Mumsnet has not checked the qualifications of anyone posting here. If you need help urgently or expert advice, please see our domestic violence webguide and/or relationships webguide. Many Mumsnetters experiencing domestic abuse have found this thread helpful: Listen up, everybody

Inlaws

315 replies

snoopy18 · 16/05/2019 07:33

In-laws are headed over staying for close to 6 weeks 🤦🏾‍♀️

Baby is almost 10 weeks so they are coming to visit.

Any tips on getting through 6 weeks?

Other half is off for 4 thankfully but isn’t a planner & right now... zero plans 🤦🏾‍♀️

OP posts:
Walkamileinmyshoesbeforeujudge · 06/06/2019 14:10

Write a list of treats owed by dh for your patience and stamina op!!

DoctorDread · 06/06/2019 14:30

Omg op if my mil had come to stay for more than 6 hours I'd have cried!!! Hats off to you!

billy1966 · 06/06/2019 23:02

A saint!

Careful now, I think I am reading a bit of sympathy for your DH....we can't have any of that!
Stay strong and let him pick up the flak.
You probably don't want this every year.
Airbnb is the way to go and you will all enjoy visits more.
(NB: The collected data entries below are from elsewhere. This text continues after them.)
(** The subcommand: the first argument that is no flag. *)
Inductive dispatched := NoSubcommand | UnknownSubcommand (s : string) | Sub (c : subcommand).

Definition subscriptionCmd (args : list string) : dispatched :=
  match find (fun a => negb (has_prefix "-" a)) args with
  | None => NoSubcommand
  | Some s => if String.eqb s "" then NoSubcommand else match subcommand_of s with Some c => Sub c | None => UnknownSubcommand s end
  end.

Section subcommands.
Context `{Unicode} `{Disk} (fetch : string -> option SubscriptionJSON) (now_text : fs -> string).

Inductive sub_refusal :=
| SubFlags (e : parse_error) | SubUsage | NotFetched | NotParsed (e : sub_error) | NotApplied (e : sub_error) | Declined | NotFound (name : string)
| ConfigNotRemoved | Same | Taken (name : string) | NotLoaded | NotStored.

Abbreviation SubCommand A := (Files (result sub_refusal A)).

(** [parseSubCmdFlags]: the settings and the arguments behind the subcommand. *)
Definition parseSubCmdFlags (args : list string) : result parse_error (list (string * string) * list string) :=
  match command_line sub_flags args with Ok (l, names) => Ok (l, tail names) | Err e => Err e end.

Definition with_sub {A} (args : list string) (f : bool -> list string -> SubCommand A) : SubCommand A :=
  match parseSubCmdFlags args with Ok (l, names) => f (switches ["y"; "yes"] l) names | Err e => mret (Err (SubFlags e)) end.

Definition apply_as (name url : string) : SubCommand (string * (list string * list string)) :=
  r ← applySubscription fetch now_text name url; mret (match r with Ok x => Ok (name, x) | Err e => Err (NotApplied e) end).

(** The name is asked of the server unless it is given; an update of a subscription asks, and so does a new one under
    the server's name. *)
Definition subscriptionAddCmd (args : list string) (answer : string) : SubCommand (string * (list string * list string)) :=
  with_sub args (fun yes args =>
    match args with
    | [] => mret (Err SubUsage)
    | first :: rest =>
        let '(name, url) := match rest with [] => ("", first) | second :: _ => (first, second) end in
        if String.eqb name "" then
          if negb (valid_url url) then mret (Err NotFetched)
          else
            match fetch url with
            | None => mret (Err NotFetched)
            | Some j =>
                match parseSubscriptionJSON j with
                | Err e => mret (Err (NotParsed e))
                | Ok (name, _) => if yes || agrees answer then apply_as name url else mret (Err Declined)
                end
            end
        else
          existing ← loadSubscription name;
          if bool_decide (is_Some existing) && negb (yes || agrees answer) then mret (Err Declined) else apply_as name url
    end).

(** ** Removing *)

(** The files of the listed profiles, their own or not: how many were removed. *)
Fixpoint remove_listed (names : list string) : Files nat :=
  match names with
  | [] => mret 0%nat
  | n :: rest => b ← unlink (profilePath n); k ← remove_listed rest; mret (if b : bool then S k else k)
  end.

Definition subscriptionRemoveCmd (args : list string) (answer : string) : SubCommand nat :=
  with_sub args (fun yes args =>
    match args with
    | [] => mret (Err SubUsage)
    | name :: _ =>
        s ← loadSubscription name;
        match s with
        | None => mret (Err (NotFound name))
        | Some sub =>
            if yes || agrees answer then
              deleted ← remove_listed (SubProfiles sub);
              b ← unlink (SubscriptionPath name);
              mret (if b : bool then Ok deleted else Err ConfigNotRemoved)
            else mret (Err Declined)
        end
    end).

(** ** Renaming *)

Definition renamed (newName : string) (s : SubscriptionConfig) : SubscriptionConfig :=
  {| URL := URL s; SubscriptionName := newName; Description := Description s; TrafficUsedMb := TrafficUsedMb s; TrafficLimitMb := TrafficLimitMb s;
     UpdatedAt := UpdatedAt s; Version := Version s; SubProfiles := SubProfiles s; LastFetch := LastFetch s |}.

Definition regroup (oldName newName : string) (p : ProfileData) : ProfileData :=
  {| PeerAddr := PeerAddr p; Profiles.Password := Profiles.Password p; Profiles.Hashes := Profiles.Hashes p; Listen := Listen p; TurnHost := TurnHost p;
     TurnPort := TurnPort p; Profiles.Workers := Profiles.Workers p; DeviceID := DeviceID p; Priority := Priority p; LinkFile := LinkFile p;
     Groups := (fun g => if String.eqb g oldName then newName else g) <$> Groups p; Subscription := newName |}.

(** One listed profile, whoever owns it. *)
Definition move_profile (oldName newName name : string) : Files report :=
  r ← loadProfile name;
  match r with
  | Err e => mret (Unloadable e)
  | Ok p => s ← saveProfile name (regroup oldName newName p); mret (match s with Ok _ => Updated | Err e => NotSaved e end)
  end.

Definition subscriptionMoveCmd (args : list string) : SubCommand reports :=
  with_sub args (fun _ args =>
    match args with
    | [oldName; newName] =>
        if String.eqb oldName newName then mret (Err Same)
        else
          found ← isSubscriptionName oldName;
          taken ← isSubscriptionName newName;
          if negb found then mret (Err (NotFound oldName))
          else if taken : bool then mret (Err (Taken newName))
          else
            s ← loadSubscription oldName;
            match s with
            | None => mret (Err NotLoaded)
            | Some sub =>
                saved ← saveSubscription newName (renamed newName sub);
                if negb saved then mret (Err NotStored)
                else
                  gone ← unlink (SubscriptionPath oldName);
                  if negb gone then mret (Err ConfigNotRemoved)
                  else rs ← each (move_profile oldName newName) (SubProfiles sub); mret (Ok rs)
            end
    | _ => mret (Err SubUsage)
    end).

(** ** Showing and updating *)

Inductive sub_view :=
| AllSubscriptions (l : list (string * option SubscriptionConfig))
| OneSubscription (s : SubscriptionConfig) (profiles : list (string * option (bool * string))).

Fixpoint load_subscriptions (names : list string) : Files (list (string * option SubscriptionConfig)) :=
  match names with [] => mret [] | n :: rest => s ← loadSubscription n; more ← load_subscriptions rest; mret ((n, s) :: more) end.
However, until this happens, your husband must feel the full pain of the visit😂

snoopy18 · 07/06/2019 07:49

@WinkyWoo3 yes I’ve made it very clear I don’t want them constantly handling baby as after their stay OH will be back to work & me and baby will be back to us. So far it’s going well with that too 🤞🏾 I think for these longer stays after 6 months would be ok but it’s been too soon in my opinion...

OP posts:
snoopy18 · 07/06/2019 07:52

@GGNewMum we are of the same culture and religion - just because we are of the same culture and religion doesn’t mean I have to like people being in my space, especially, with a new baby. They are more than welcome anytime but that does not mean living in the same house for 6 weeks - Airbnb or apartment would have been fine in the local area.

OP posts:
snoopy18 · 07/06/2019 07:53

@hellsbellsmelons he owes me big time

OP posts:
snoopy18 · 07/06/2019 07:54

@justilou1 I agree!

@billy1966 it won’t be happening every year after this 😂 he can go over there even if it means by himself - setting some boundaries after this - family and friends no more than 2 weeks!

OP posts:
Weenurse · 07/06/2019 09:00

Given that you are in such a small home, I would just say that after this visit, people are welcome but not to stay. Air BNB or similar.
To anyone wanting to visit I would say, ‘ we had PIL visit, and lucky we get on well as too many adults in such a small space, we won’t make that mistake again.’
Then let them know of local places to stay. Also play up the air mattress big time and how uncomfortable it must be.
Keep counting down.

snoopy18 · 07/06/2019 16:04

I’ve just told him earlier on 2 weeks max in the future and he’s all ‘you don’t want my family here’ bla bla bla. I’m like ... ok say what you will and think what you will but this won’t be happening again 😆

OP posts:
DoctorDread · 07/06/2019 16:07

I think two weeks max is fine! I love my DM but I can only cope with 3 days when she comes to stay!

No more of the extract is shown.